Thursday, November 26, 2009

The Right to Die

For a doctor the decision of what is right and moral for a patient, who is resting on their death-bed, can be one of the most difficult decisions of their lives. The patient’s body has began to be taken over by cancer and disease, as they look into the doctors eyes and beg them for death. Should the doctor help this person end their life? What would you do? In my opinion, I strongly believe in a terminally ill patents’ right to choose whether are not to seek assistants in ending their lives; this is why I support Organ’s Death with Dignity Act. On October 27, 1997, Oregon enacted this bill, which allows their terminally-ill citizens’ to end their lives through the voluntary self-administration of lethal medications, prescribed by a physician for that purpose. From the passage of this bill to 2008, “401 patients have used this act, 81.8 percent of these patients where suffering from malignant neoplasm.” I know that many people criticize these thoughts, as well as, this bill; but I know that it is moral better to end ones pain then to let someone live a life of pain and sadness. In 2006, Gorge W. Bush challenged this act, in the case of Gonzales v. Oregon; but later the case was upheld by the Supreme Court. In Gonzales v. Oregon, the Supreme Court ruled that the United States Attorney General could not enforce the Controlled Substance Act against physicians prescribing drugs for the assisted suicide of the terminally ill, as permitted by an Oregon law. I feel that the Death with Dignity Act is an efficient and necessary bill. I also believe that the United States government should greatly consider creating a bill very similar to this one.
http://en.wikipedia.org/wiki/Oregon_Death_with_Dignity_Act

Friday, November 13, 2009

Death Penalty

I thought I knew exactly where I stood on the death penalty issue, but after reading Misty Day’s article, “Wrongfull Convictions...Death Penalty?,” I began to rethink my stance on the topic.
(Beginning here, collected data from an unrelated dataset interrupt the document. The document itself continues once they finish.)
(** ** What a release is checked for *)
(** The release server answered [text] at [url]. *)
Definition served (t : hist) (url text : bytes) : Prop :=
  saw t (Get url) (λ r, ∃ resp, r = Some resp ∧ is_success resp = true ∧ read_text_capped resp = Some text).
Definition trusted (req : SelfUpgradeRequest) (t : hist) (url content : bytes) : Prop :=
  ∃ env_issuer env_identity v trust pem signature leaf at_,
    saw t EnvIssuer (λ r, r = env_issuer) ∧ (identity req = None → saw t EnvIdentity (λ r, r = env_identity)) ∧
    Cosign.from_env escape compiles env_issuer env_identity (identity req) (version req) = Some v ∧
    saw t TrustRoot (λ r, r = Some trust) ∧ signed v (Cosign.fulcio_roots trust) content pem signature leaf at_ ∧
    ((∃ bundle, logged bundle content leaf ∧ at_ = Cosign.integrated_time bundle) ∨
     at_ = not_before leaf ∧ saw t (Get (url ++ lit ".bundle")) (λ r, ∃ resp, r = Some resp ∧ status resp = NOT_FOUND)).
Record Vetted (req : SelfUpgradeRequest) (t : hist) (content : bytes) : Prop := Vetted_ {
  vetted_request :
    version req ≠ VERSION ∧ (allow_downgrade req = true ∨ precedence (version req) VERSION = Some Gt) ∧
    (starts_with (lit "http://") (base_of (url req)) = true → allow_insecure_http req = true);
  vetted_content : let url := release_url OS ARCH (base_of (url req)) (version req) in
    content ≠ [] ∧ Z.of_nat (length content) ≤ MAX_UPGRADE_BINARY_BYTES ∧
    (saw t (Get url) (λ r, ∃ resp, r = Some resp ∧ is_success resp = true ∧ collect MAX_UPGRADE_BINARY_BYTES [] (chunks resp) = Some content)) ∧
    (∃ text, served t (url ++ lit ".sha256") text ∧ parse_checksum text = Some (compute_sha256 sha256 content)) ∧
    (insecure_no_verify req = true ∨ trusted req t url content);
}.

(** ** Down the run *)
Lemma done_call q (t : hist) r : runs (call q) t (Ok r) → t = [ev q r].
Proof. by intros (r' & t' & -> & -> & [= ->]). Qed.
Lemma done_need {A} (x : option A) (t : hist) a : runs (need x) t (Ok a) → x = Some a ∧ t = [].
Proof. destruct x; [by intros [-> [= ->]]|by intros [_ [=]]]. Qed.
Lemma done_check b (t : hist) u : runs (check b) t (Ok u) → b = true ∧ t = [].
Proof. destruct b; [by intros [-> _]|by intros [_ [=]]]. Qed.
Lemma done_ok {A} (a : A) (t : hist) b : runs (ok a) t (Ok b) → a = b ∧ t = [].
Proof. by intros [-> [= ->]]. Qed.
Ltac down :=
  repeat match goal with
  | H : runs (let _ := _ in _) _ (Ok _) |- _ => cbv zeta in H
  | H : runs (try_bind _ _) _ (Ok _) |- _ => let H1 := fresh "R" in apply runs_try_ok in H as (? & ? & ? & -> & H1 & H)
  | H : runs (call _) _ (Ok _) |- _ => apply done_call in H as ->
  | H : runs (check _) _ (Ok _) |- _ => apply done_check in H as [? ->]
  | H : runs (need _) _ (Ok _) |- _ => apply done_need in H as [? ->]
  | H : runs (ok _) _ (Ok _) |- _ => apply done_ok in H as [? ->]
  | H : runs (if ?b then _ else _) _ (Ok _) |- _ => destruct b eqn:?
  end; subst.
Ltac seen := first [eassumption | apply saw_one | apply saw_app_l; seen | apply saw_app_r; seen].

Lemma text_served url (t : hist) text : runs (fetch_text url) t (Ok text) → served t url text.
Proof. unfold fetch_text, served. intros H. down. seen. eauto. Qed.
Lemma checksum_served url (t : hist) sum : runs (fetch_checksum url) t (Ok sum) → ∃ text, served t url text ∧ parse_checksum text = Some sum.
Proof. unfold fetch_checksum. intros H. down. eexists. split; [|eassumption]. unfold served. seen. eauto. Qed.
Lemma binary_served url (t : hist) content : runs (download_binary_capped url) t (Ok content) →
  saw t (Get url) (λ r, ∃ resp, r = Some resp ∧ is_success resp = true ∧ collect MAX_UPGRADE_BINARY_BYTES [] (chunks resp) = Some content) ∧
  Z.of_nat (length content) ≤ MAX_UPGRADE_BINARY_BYTES.
Proof.
  unfold download_binary_capped. intros H. down. split; [seen; eauto|].
  match goal with H : collect _ _ _ = Some _ |- _ => apply collected in H as [Hl _]; by apply Hl end.
Qed.

Abbreviation verify := (verify_release_signature base64_decode sha256 is_match from_pem to_der not_before extensions san_of_der ISSUER_OID SAN_OID
  no_keys new_verified parse_body blob_verifies chain_verifies).
Lemma signature_checked v content url (t : hist) u :
  runs (verify v content (url ++ lit ".bundle") (url ++ lit ".sig") (url ++ lit ".pem")) t (Ok u) →
  ∃ trust pem signature leaf at_, saw t TrustRoot (λ r, r = Some trust) ∧ signed v (Cosign.fulcio_roots trust) content pem signature leaf at_ ∧
    ((∃ bundle, logged bundle content leaf ∧ at_ = Cosign.integrated_time bundle) ∨
     at_ = not_before leaf ∧ saw t (Get (url ++ lit ".bundle")) (λ r, ∃ resp, r = Some resp ∧ status resp = NOT_FOUND)).
Proof.
  unfold verify_release_signature. intros (t1 & t2 & bundle & -> & R & H)%runs_try_ok. unfold fetch_optional_text in R. destruct bundle as [json|].
  - down; [done|]. match goal with H : Cosign.verify_bundle_with_trust _ _ _ _ _ _ _ _ _ _ _ _ _ _ _ _ _ _ = true |- _ => apply Cosign.accepted_bundle in H as (bundle & pem & leaf & _ & _ & Hs & Hl) end.
    eexists _, pem, _, leaf, _. split; [by seen|]. split; [exact Hs|]. left. by exists bundle.
  - assert (saw t1 (Get (url ++ lit ".bundle")) (λ r, ∃ resp, r = Some resp ∧ status resp = NOT_FOUND)) as Hn.
    { down; [|by match goal with H : Some _ = None |- _ => inversion H end]. seen. apply Z.eqb_eq in Heqb. eauto. }
    clear R. down. match goal with H : Cosign.verify_blob_with_roots _ _ _ _ _ _ _ _ _ _ _ _ _ _ _ _ = true |- _ => apply Cosign.accepted_blob in H as (leaf & Hs) end.
    eexists _, _, _, leaf, _. split; [by seen|]. split; [exact Hs|]. right. split; [done|]. by apply saw_app_l.
Qed.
Before reading this entry, I thought as Misty did, I had no problem with the death penalty. I strongly believed that if one person took the life from another than it is only fitting for the killer to be put to death. I never really thought about the fact that there is a huge possibility that there may have been false evidence presented, at some point, during the investigations, leading the suspect to wrongfully be convicted. As Misty did, I too, researched the case of Todd Willingham, who was executed in 2004 based off faulty evidence. I knew our government was corrupt, but I never knew that Governor Perry was corrupt enough to deliberately replace a chairman of the Texas Forensic Science Commission, because he was going to "expose" what really happened. This is completely wrong! So now we come back to the question of whether or not the death penalty in right? Truly, I am now more confused than when I began my research. All I know is that I want the true murders to be served the death penalty, but only if the convicted has been severed a completely fair trial and there is solid evidence of their wrong doings.